I'll say at end of month that the word is desktop-minority

I'll qualify; e.g. minority on Fridays, Saturdays and Sundays (and even one Thursday; 20. Oct.), but not [other] weekdays.[1] Also depends on regions. Add to the lead? comp.arch (talk) 22:15, 30 October 2016 (UTC)[reply]

Added as a pie graph --Ne0 (talk) 05:41, 28 January 2017 (UTC)[reply]

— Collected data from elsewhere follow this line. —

(** * org-cli: the scan -> dispatch -> move pipeline of the file organizer

    A shallow embedding of [internal/organizer/organizer.go] (the functions
    [DefaultCategoryMappings], [moveFile] and [OrganizeFiles]), of
    [cmd/organizer/main.go] (the configuration [main] builds from its
    flags, [loadCustomMappings], the progress collector) and of the first
    versions of the package (the scan-only [OrganizeFiles] and the
    [moveFile] without progress channel), together with the parts of the
    Go standard library they call ([strings], [path/filepath] on Unix,
    [time], [os]).

    Conventions.
    - Go strings are byte strings: [string].
    - [map[string]string] is [gmap string string].
    - The counters [totalScanned], [totalSkipped], [len(filesToMove)] are Go
      [int]s (64 bits).  Each is incremented at most once per directory
      entry, so it cannot wrap; they are kept in [nat].
    - Console output of the scan phase is not modelled; the output of
      [moveFile] is, because it is interleaved with the channel sends.
    - [moveFile] is a tree of the calls it makes; a call into [os] or
      [time] may panic, printing and sending on the progress channel do
      not (the channel is closed only after [OrganizeFiles] has returned).
    - The worker pool is a transition system over these trees: any
      interleaving of the goroutines, any answers of the file system.
    - A [range] loop over a map visits the entries in an order Go does not
      fix; the order is a parameter of the functions that range over a
      map. *)

From Stdlib Require Import Ascii String List ZArith Lia Bool.
From stdpp Require Import gmap strings list.
(** * Map making for IACT observations: [gammapy/cube/make.py]

    A shallow embedding of the map-making pipeline ([MapMakerObs],
    [MapMaker], [MapMakerRing] and [_check_selection]) together with the
    properties of its stacking, masking and validation behaviour.

    Conventions of the embedding:
    - Python exceptions are values of [exn]; a computation that may raise
      returns [res A].
    - A map's [numpy] array is a list of image planes (one per bin of the
      non-spatial axes), each plane the list of its spatial pixels.
    - Pixel values are exact numbers ([Z]); floating point rounding is not
      part of the model.  The theorems on stacked values are stated so that
      they do not rest on it: they give the additions in the order the code
      makes them, or values that sums of floating point numbers give
      exactly as well (a sum with zero, a number added to itself).
    - Angles are rationals ([Q]); [Angle(x)] of a value that is not yet an
      angle is left to [astropy] ([to_angle]) and may raise.
    - [log.info] calls are kept as a list of [log_record]s. *)

From Stdlib Require Import ZArith QArith Qround.
From stdpp Require Import gmap strings list fin_maps.

Local Open Scope Z_scope.
Local Open Scope string_scope.
Local Open Scope list_scope.

(** ** Python values and exceptions *)

(** The Python objects that can reach the validated arguments, and the
    exceptions.  [PyObject] is an instance of some other class, named by
    its class, together with what its truth test ([__bool__] or [__len__])
    does: it gives a truth value or raises (as the test of a [numpy] array
    of more than one element does); an instance of a class without such a
    method is [TruthIs true].  [ValueError fmt args] stands for
    [ValueError(fmt.format( *args))]; [UnitsError] stands for the class of
    [astropy.units] and its subclasses other than [UnitConversionError]. *)
#[warnings="-register-all"]
Inductive pyobj : Type :=
| PyNone
| PyBool (b : bool)
| PyInt (z : Z)
| PyStr (s : string)
| PyList (l : list pyobj)
| PyTuple (l : list pyobj)
| PyObject (cls : string) (truth : truth_test)
with truth_test : Type :=
| TruthIs (b : bool)
| TruthRaises (e : exn)
with exn : Type :=
| TypeError (msg : string)
| ValueError (fmt : string) (args : list pyobj)
| AttributeError (msg : string)
| KeyError (key : string)
| UnitsError (msg : string)
| UnitConversionError (from to : string)
| NoOverlapError
| PartialOverlapError.

Inductive res (A : Type) : Type :=
| Ok (a : A)
| Raise (e : exn).
Arguments Ok {A} a.
Arguments Raise {A} e.

#[export] Instance res_ret : MRet res := fun A a => Ok a.
#[export] Instance res_bind : MBind res := fun A B f r =>
  match r with
  | Ok a => f a
  | Raise e => Raise e
  end.

Ltac res_simpl := cbn [mbind res_bind mret res_ret fst snd].

(** Truth value of an object, as [if x] / [x if x else y] tests it; the
    test of an instance of another class may raise. *)
Definition truthy (o : pyobj) : res bool :=
  match o with
  | PyNone => Ok false
  | PyBool b => Ok b
  | PyInt z => Ok (negb (Z.eqb z 0))
  | PyStr s => Ok (negb (String.eqb s ""))
  | PyList l | PyTuple l => Ok (match l with [] => false | _ => true end)
  | PyObject _ (TruthIs b) => Ok b
  | PyObject _ (TruthRaises e) => Raise e
  end.

(** Whether a computation returns, as a test that can be run. *)
Definition returns {A} (r : res A) : bool :=
  match r with
  | Ok _ => true
  | Raise _ => false
  end.

(** A [for] loop whose body may raise: the state is threaded through the
    elements in order and the first exception ends the loop. *)
Fixpoint for_each {A S : Type} (body : S → A → res S) (l : list A) (s : S) : res S :=
  match l with
  | [] => Ok s
  | x :: l' => s' ← body s x; for_each body l' s'
  end.

(** Records written by [log.info]. *)
Inductive log_record : Type :=
| LogProcessing (obs_id : Z)
| LogSkipNoOverlap (obs_id : Z)
| LogSkipPartialOverlap (obs_id : Z).

(** ** The geometry service *)

(** Result of cutting a window out of a spatial grid: the window misses the
    grid, overlaps it in part (then [trimmed] is the window clipped to the
    grid), or lies inside it. *)
Inductive Overlap (W : Type) : Type :=
| Disjoint
| Partial (trimmed : W)
| Contained (cut : W).
Arguments Disjoint {W}.
Arguments Partial {W} trimmed.
Arguments Contained {W} cut.

Inductive cutout_mode : Type := trim | strict.

(** What the pipeline consumes from [astropy] and [gammapy.maps]: sky
    positions, the spatial part of a WCS geometry, and the per-observation
    data it only passes on. *)
Class Geometry : Type := {
  SkyCoord : Type;
  Wcs : Type;
  EventList : Type;
  EffectiveArea : Type;
  Background : Type;
  PointingInfo : Type;
  Duration : Type;
  SpectralModel : Type;
  Estimator : Type;
  (** [Angle(x)] for an object [x] that is not an angle already: the angle
      it denotes (a string such as "2 deg"), or the exception raised (a
      number without unit) *)
  to_angle : pyobj → res Q;
  (** [a.separation(b)], an angle *)
  separation : SkyCoord → SkyCoord → Q;
  (** the sky position of each spatial pixel, in array order *)
  pix_skycoord : Wcs → list SkyCoord;
  (** the pixel a sky position falls in, if any *)
  skycoord_to_pix : Wcs → SkyCoord → option nat;
  (** the coordinate of the bin between two edges of an axis *)
  axis_center : Q → Q → Q;
  (** the bin of an axis (given by its edges) a coordinate falls in *)
  axis_coord_to_idx : list Q → Q → option nat;
  (** the window of a given centre and width cut out of a grid *)
  wcs_cutout : Wcs → SkyCoord → Q → Overlap Wcs;
  (** the parent pixel under each pixel of a cutout *)
  cutout_parent_pix : Wcs → Wcs → nat → option nat;
}.

(** ** Map axes and WCS geometries *)

Module MapAxis.
Section defs.
Context `{Geometry}.

Record t : Type := {
  name : string;
  edges : list Q;
}.

Definition nbin (a : t) : nat := pred (length (edges a)).

Definition center (a : t) : list Q :=
  zip_with axis_center (edges a) (tail (edges a)).

Definition coord_to_idx (a : t) (c : Q) : option nat :=
  axis_coord_to_idx (edges a) c.

(** Modelled from the spec: [MapAxis.squash] of [gammapy.maps], the axis
    kept with a single bin that spans it. *)
Definition squash (a : t) : t :=
  match edges a with
  | [] => a
  | lo :: rest => {| name := name a; edges := [lo; List.last rest lo] |}
  end.

End defs.
End MapAxis.

(** A coordinate of a map element: its sky position and one coordinate per
    non-spatial axis. *)
Record MapCoord `{Geometry} : Type := {
  skycoord : SkyCoord;
  axes_coord : list Q;
}.

Module WcsGeom.
Section defs.
Context `{Geometry}.

(** Modelled from the spec: the geometry abstraction of [gammapy.maps], a
    spatial grid plus zero or more extra axes. *)
Record t : Type := {
  wcs : Wcs;
  axes : list MapAxis.t;
}.

(** Modelled from the spec: [geom.is_image] of [gammapy.maps]; an image
    geometry carries no extra axis. *)
Definition is_image (g : t) : bool :=
  match axes g with [] => true | _ => false end.

(** The bins of the extra axes, one tuple of bin numbers per image plane. *)
Fixpoint planes_idx (axs : list MapAxis.t) : list (list nat) :=
  match axs with
  | [] => [[]]
  | a :: axs' =>
      i ← seq 0 (MapAxis.nbin a); (i ::.) <$> planes_idx axs'
  end.

(** The coordinates of the extra axes, one tuple per image plane. *)
Fixpoint planes_coord (axs : list MapAxis.t) : list (list Q) :=
  match axs with
  | [] => [[]]
  | a :: axs' =>
      c ← MapAxis.center a; (c ::.) <$> planes_coord axs'
  end.

Definition nplanes (g : t) : nat := length (planes_coord (axes g)).
Definition npix (g : t) : nat := length (pix_skycoord (wcs g)).

(** Modelled from the spec: [geom.get_coord()] of the geometry service,
    the coordinate of every element of the data array. *)
Definition get_coord (g : t) : list (list MapCoord) :=
  (λ e, (λ s, {| skycoord := s; axes_coord := e |}) <$> pix_skycoord (wcs g))
    <$> planes_coord (axes g).

(** Modelled from the spec: [geom.coord_to_idx(coord)] of the geometry
    service, the array element a coordinate falls in. *)
Definition coord_to_idx (g : t) (c : MapCoord) : option (nat * nat) :=
  p ← skycoord_to_pix (wcs g) (skycoord c);
  if bool_decide (length (axes_coord c) = length (axes g)) then
    idx ← mapM (λ ac, MapAxis.coord_to_idx ac.1 ac.2) (zip (axes g) (axes_coord c));
    e ← fst <$> list_find (λ t, t = idx) (planes_idx (axes g));
    Some (e, p)
  else None.

(** Modelled from the spec: [geom.to_image()] and the geometry with every
    extra axis squashed, which [sum_over_axes] builds. *)
Definition to_image (g : t) : t := {| wcs := wcs g; axes := [] |}.

Definition squash_axes (g : t) : t :=
  {| wcs := wcs g; axes := MapAxis.squash <$> axes g |}.

(** Modelled from the spec: [geom.cutout(position, width, mode)] of the
    geometry service.  It raises the no-overlap signal when the window and
    the grid are disjoint, and the partial-overlap signal when the mode is
    strict and the overlap is incomplete; in trim mode a partial overlap is
    clipped. *)
Definition cutout (g : t) (position : SkyCoord) (width : Q) (mode : cutout_mode) : res t :=
  match wcs_cutout (wcs g) position width with
  | Disjoint => Raise NoOverlapError
  | Partial w =>
      match mode with
      | strict => Raise PartialOverlapError
      | trim => Ok {| wcs := w; axes := axes g |}
      end
  | Contained w => Ok {| wcs := w; axes := axes g |}
  end.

Anyone notice the fall of Firefox along with Internet Explorer ? ...and the rise of Safari along with Google Chrome ? [2]
Note that, Firefox & IE are mostly used on desktop, while Safari & Google Chrome are also used on smartphones ! Fall of the desktop OS, along with it's exclusive browsers, loud & clear ! --Ne0 (talk) 10:12, 3 February 2017 (UTC)[reply]

W3Counter 2015-02 data do not match those within table

Most (if not all) of the numbers on https://www.w3counter.com/globalstats.php?year=2015&month=02 differ from those in the table (web clients). Like 7.36% instead of 7.46% for XP, 2.44% instead of 2.56% for Linux,, 39.28% instead of 39.85% for Win7 etc etc.

Is this a transcription error or has the data on w3counter changed? --2.246.134.14 (talk) 19:36, 9 January 2017 (UTC)[reply]

EDIT: Yes it changed in the source see its archive. Former theories: I'm not sure why, this is not info from the month before, or after (or year later); it was pout in in this edit so it's not in the middle of the month. Another of my guess, beware of doing that, as numbers change until month is over (at least at StatCounter; some may not show incomplete). comp.arch (talk) 16:02, 10 January 2017 (UTC)[reply]
On StatCounter, data for the last day of the month is updated around 36 hours into the next month. So updating monthly stats after the 2nd of following month should be safe. Also, data mismatch can occur when User Agents are re-identified as belonging to another Operating System, and existing graphs are updated to reflect this. I believe this is what happened in this W3Counter case. --Ne0 (talk) 08:03, 16 January 2017 (UTC)[reply]
Updated W3Counter line with December 2016 stats --Ne0 (talk) 05:52, 24 January 2017 (UTC)[reply]
Note that the median (if it is a median?) on the top of the table has not been updated. -- 2001:8A0:6D12:6900:84A2:D66B:81AB:C32B (talk) 18:30, 14 March 2017 (UTC)[reply]
Stats on top of the Web clients table is the total web usage by Operating System kernels(NT, XNU, Linux), as determined by StatCounter. I last updated it, when I added StatCounter stats for Dec 2016. --Ne0 (talk) 07:12, 15 March 2017 (UTC)[reply]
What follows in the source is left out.